Edição nº 24
Uma lenda árabe da criação
| A
sabedoria árabe
A sabedoria
judaica
No seu "Livro do Fantasma",
Alejandro Dolina associa a história da areia à uma
das lendas da criação do povo árabe.
Diz ele que, assim que terminou de
construir o mundo, um dos anjos advertiu o Todo-Poderoso que esquecera
de colocar areia na Terra; grave defeito, se considerarmos que os
seres humanos estariam privados para sempre de caminhar junto aos
mares, massageando seus pés cansados e sentindo o contacto
com o chão.
Além disso, o fundo dos rios
seria sempre ríspido e pedregoso, os arquitetos não
poderiam usar um material indispensável, as pegadas dos namorados
seriam invisíveis; disposto a remediar seu esquecimento,
Deus enviou o Arcanjo Gabriel com uma enorme bolsa, para que derramasse
areia em todos os lugares que fosse necessário.

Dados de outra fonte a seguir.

Definition enforce_trusted_constraints (s : ConfigLayerStack) (config : NetworkProxySettings)
  : comp LoadError NetworkProxyConstraints :=
  let? cs := network_constraints_from_trusted_layers s in
  let? _ := comp_map_err Constraint (validate_policy_against_constraints config cs) in
  Ok cs.

(** A policy file that does not parse counts as empty; any other failure is one. *)
Definition build_config_state_with_mtimes (loaded : option ConfigLayerStack) (policy : ConfigLayerStack -> PolicyLoad)
    (mtime : str -> option Z) : comp LoadError (ConfigState * list LayerMtime) :=
  match loaded with
  | None => Err NotLoaded
  | Some stack =>
      let? exec_policy :=
        match policy stack with
        | PolicyLoaded p => Ok p
        | PolicyUnparsable => Ok empty_policy
        | PolicyFailed => Err PolicyNotLoaded
        end in
      let? config := config_from_layers stack exec_policy in
      let? cs := enforce_trusted_constraints stack config in
      let layer_mtimes := collect_layer_mtimes mtime stack in
      let? state := comp_map_err NotBuilt (build_config_state config cs) in
      Ok (state, layer_mtimes)
  end.

(** ** The reloader *)

Definition layer_changed (mtime : str -> option Z) (layer : LayerMtime) : bool :=
  match mtime (m_path layer), m_mtime layer with
  | Some new_mtime, Some old_mtime => (old_mtime <? new_mtime)%Z
  | Some _, None | None, Some _ => true
  | None, None => false
  end.
Definition needs_reload (mtime : str -> option Z) (layer_mtimes : list LayerMtime) : bool :=
  existsb (layer_changed mtime) layer_mtimes.

(** The answer and the times recorded afterwards; a failed load records nothing.  The
    configuration ([loaded], [policy]) is read first and the times to record afterwards. *)
Definition reload_now (loaded : option ConfigLayerStack) (policy : ConfigLayerStack -> PolicyLoad) (recorded : str -> option Z)
    (layer_mtimes : list LayerMtime) : comp LoadError ConfigState * list LayerMtime :=
  match build_config_state_with_mtimes loaded policy recorded with
  | Ok (state, new_mtimes) => (Ok state, new_mtimes)
  | Err e => (Err e, layer_mtimes)
  | Panic => (Panic, layer_mtimes)
  | Loop => (Loop, layer_mtimes)
  end.
(** The times are looked at before the configuration is read ([checked]) and again after. *)
Definition maybe_reload (checked : str -> option Z) (loaded : option ConfigLayerStack) (policy : ConfigLayerStack -> PolicyLoad)
    (recorded : str -> option Z) (layer_mtimes : list LayerMtime) : comp LoadError (option ConfigState) * list LayerMtime :=
  if negb (needs_reload checked layer_mtimes) then (Ok None, layer_mtimes)
  else
    let '(r, new_mtimes) := reload_now loaded policy recorded layer_mtimes in
    (let? state := r in Ok (Some state), new_mtimes).

(** ** Theorems *)

Lemma filter_implied {A} (f g : A -> bool) l : (forall x, f x = true -> g x = true) ->
  List.filter f (List.filter g l) = List.filter f l.
Proof.
  intros H. induction l as [|x l IH]; [done|]. simpl. destruct (g x) eqn:E; simpl; [by rewrite IH|].
  destruct (f x) eqn:Ef; [|done]. rewrite H in E by done. done.
Qed.

Lemma trusted_layers_same s r : List.filter not_user (layers r) = List.filter not_user (layers s) ->
  trusted_layers r = trusted_layers s.
Proof.
  intros E. assert (forall s, trusted_layers s = List.filter (fun l => negb (is_user_controlled_layer (l_name l)))
    (List.filter (fun l => negb (layer_is_disabled l)) (List.filter not_user (layers s)))) as H.
  { intros t. unfold trusted_layers, get_layers. simpl. induction (layers t) as [|l ls IH]; [done|]. simpl.
    unfold not_user at 1, is_user_layer. destruct (negb (layer_is_disabled l)) eqn:Ed; simpl.
    - destruct (l_name l) eqn:En; simpl; rewrite ?Ed; simpl; rewrite ?En; simpl; by rewrite IH.
    - destruct (l_name l) eqn:En; simpl; rewrite ?Ed; simpl; by rewrite IH. }
  by rewrite !H, E.
Qed.

(** The constraints on the proxy are those of the layers no user controls: whatever is
    written to the user's configuration, and whatever projects and the command line add,
    the constraints stay what they were. *)
Theorem users_cannot_change_constraints (s other : ConfigLayerStack) (file : str) (profile : option str) (cfg : toml) :
  (forall r, r = with_user_config_profile s file profile cfg \/ r = with_user_config s file cfg \/ r = with_user_layer_from s other ->
     network_constraints_from_trusted_layers r = network_constraints_from_trusted_layers s) /\
  (forall below new above,
     (exists f p, l_name new = User f p) \/ (exists f, l_name new = Project f) \/ l_name new = SessionFlags ->
     layers s = below ++ above -> forall r, layers r = below ++ new :: above ->
     network_constraints_from_trusted_layers r = network_constraints_from_trusted_layers s).
Proof.
  split.
  - intros r Hr. unfold network_constraints_from_trusted_layers. rewrite (trusted_layers_same s r); [done|].
    destruct Hr as [ -> |[ -> | -> ]]; [apply with_user_config_profile_same..|apply with_user_layer_from_same].
  - intros below new above Hnew Hs r Hr.
    assert (is_user_controlled_layer (l_name new) = true) as Hn by (destruct Hnew as [(? & ? & ->)|[(? & ->)| ->]]; done). unfold network_constraints_from_trusted_layers.
    assert (trusted_layers r = trusted_layers s) as ->; [|done].
    unfold trusted_layers, get_layers. rewrite Hr, Hs. simpl. rewrite !List.filter_app. simpl.
    destruct (negb (layer_is_disabled new)); simpl; by rewrite ?Hn.
Qed.

(** *** The rules of the exec policy *)

Lemma upsert_all_listed hosts perm c p perm' :
  listed (domain_entries (foldl (fun c host => upsert_domain_permission host perm normalize_host c) c hosts) perm') p <->
  (exists a b, hosts = a ++ p :: b /\ perm' = perm /\ Forall (fun h => normalize_host h <> normalize_host p) b) \/
  Forall (fun h => normalize_host h <> normalize_host p) hosts /\ listed (domain_entries c perm') p.
Proof.
  induction hosts as [|h hosts IH] using rev_ind; simpl.
  - split; [by right|]. intros [(a & b & E & _)|[_ ?]]; [by destruct a|done].
  - rewrite foldl_snoc, upsert_listed. case_bool_decide as Hn.
    + split.
      * intros [-> ->]. left. exists hosts, []. by repeat split.
      * intros [(a & b & E & -> & Hb)|[Hf _]]; [|apply Forall_app in Hf as [_ Hf]; rewrite Forall_singleton in Hf; congruence].
        destruct b as [|x b _] using rev_ind; [by apply app_inj_tail in E as [_ ->]|].
        rewrite app_comm_cons, app_assoc in E. apply app_inj_tail in E as [_ ->].
        apply Forall_app in Hb as [_ Hb]. rewrite Forall_singleton in Hb. congruence.
    + rewrite IH. split.
      * intros [(a & b & -> & -> & Hb)|[Hf Hl]]; [left|right].
        -- exists a, (b ++ [h]). rewrite <- app_assoc. repeat split. apply Forall_app. rewrite Forall_singleton. split; [done|congruence].
        -- split; [|done]. apply Forall_app. rewrite Forall_singleton. split; [done|congruence].
      * intros [(a & b & E & -> & Hb)|[Hf Hl]]; [left|right; by apply Forall_app in Hf as [? _]].
        destruct b as [|x b _] using rev_ind; [apply app_inj_tail in E as [_ ->]; done|].
        rewrite app_comm_cons, app_assoc in E. apply app_inj_tail in E as [-> ->].
        apply Forall_app in Hb as [Hb _]. by exists a, b.
Qed.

Gabriel fez as praias, o leito dos
rios, e quando voltava para o céu trazendo o material que
havia sobrado, o Inimigo - sempre atento, sempre disposto a estragar
a obra do Todo-Poderoso - conseguiu fazer um furo na bolsa, que
arrebentou, derramando todo o seu conteúdo. Isso aconteceu
no lugar que é hoje a Arábia, e quase toda a região
se transformou num imenso deserto.
Gabriel, desolado, foi pedir desculpas
ao Senhor, por ter deixado que o Inimigo se aproximasse sem ser
visto. E Deus, em Sua infinita sabedoria, resolveu recompensar o
povo árabe pelo erro involuntário do seu mensageiro.
Criou para eles um céu cheio
de estrelas, como não existe em nenhum outro lugar do mundo,
para que sempre olhassem para o alto.
Criou o turbante, que - debaixo do
sol do deserto - é muito mais valioso que uma coroa.
Criou a tenda, permitindo que as pessoas
se movessem de um lugar para o outro, sempre tendo novas paisagens
ao redor, e sem as obrigações aborrecidas de manutenção
de palácios.
Ensinou o povo a forjar o melhor aço
para a espada. Criou o camelo. Desenvolveu a melhor raça
de cavalos.
E lhe deu algo mais precioso que estas
e todas as outras coisas juntas: a palavra, o verdadeiro ouro dos
árabes. Enquanto os outros povos modelavam os metais e as
pedras, os povos da Arábia aprendiam a modelar o verbo.
Ali, o poeta passou a ser sacerdote,
juiz, médico, chefe dos beduínos. Seus versos possuem
poder: podem trazer alegria, tristeza, saudade. Podem desencadear
a vingança e a guerra, unir os amantes, reproduzir o canto
dos pássaros.
E conclui Alejandro Dolina:
"Os erros de Deus, como os de
grandes artistas, ou dos verdadeiros enamorados, desencadeiam tantas
compensações felizes, que as vezes vale a pena deseja-los".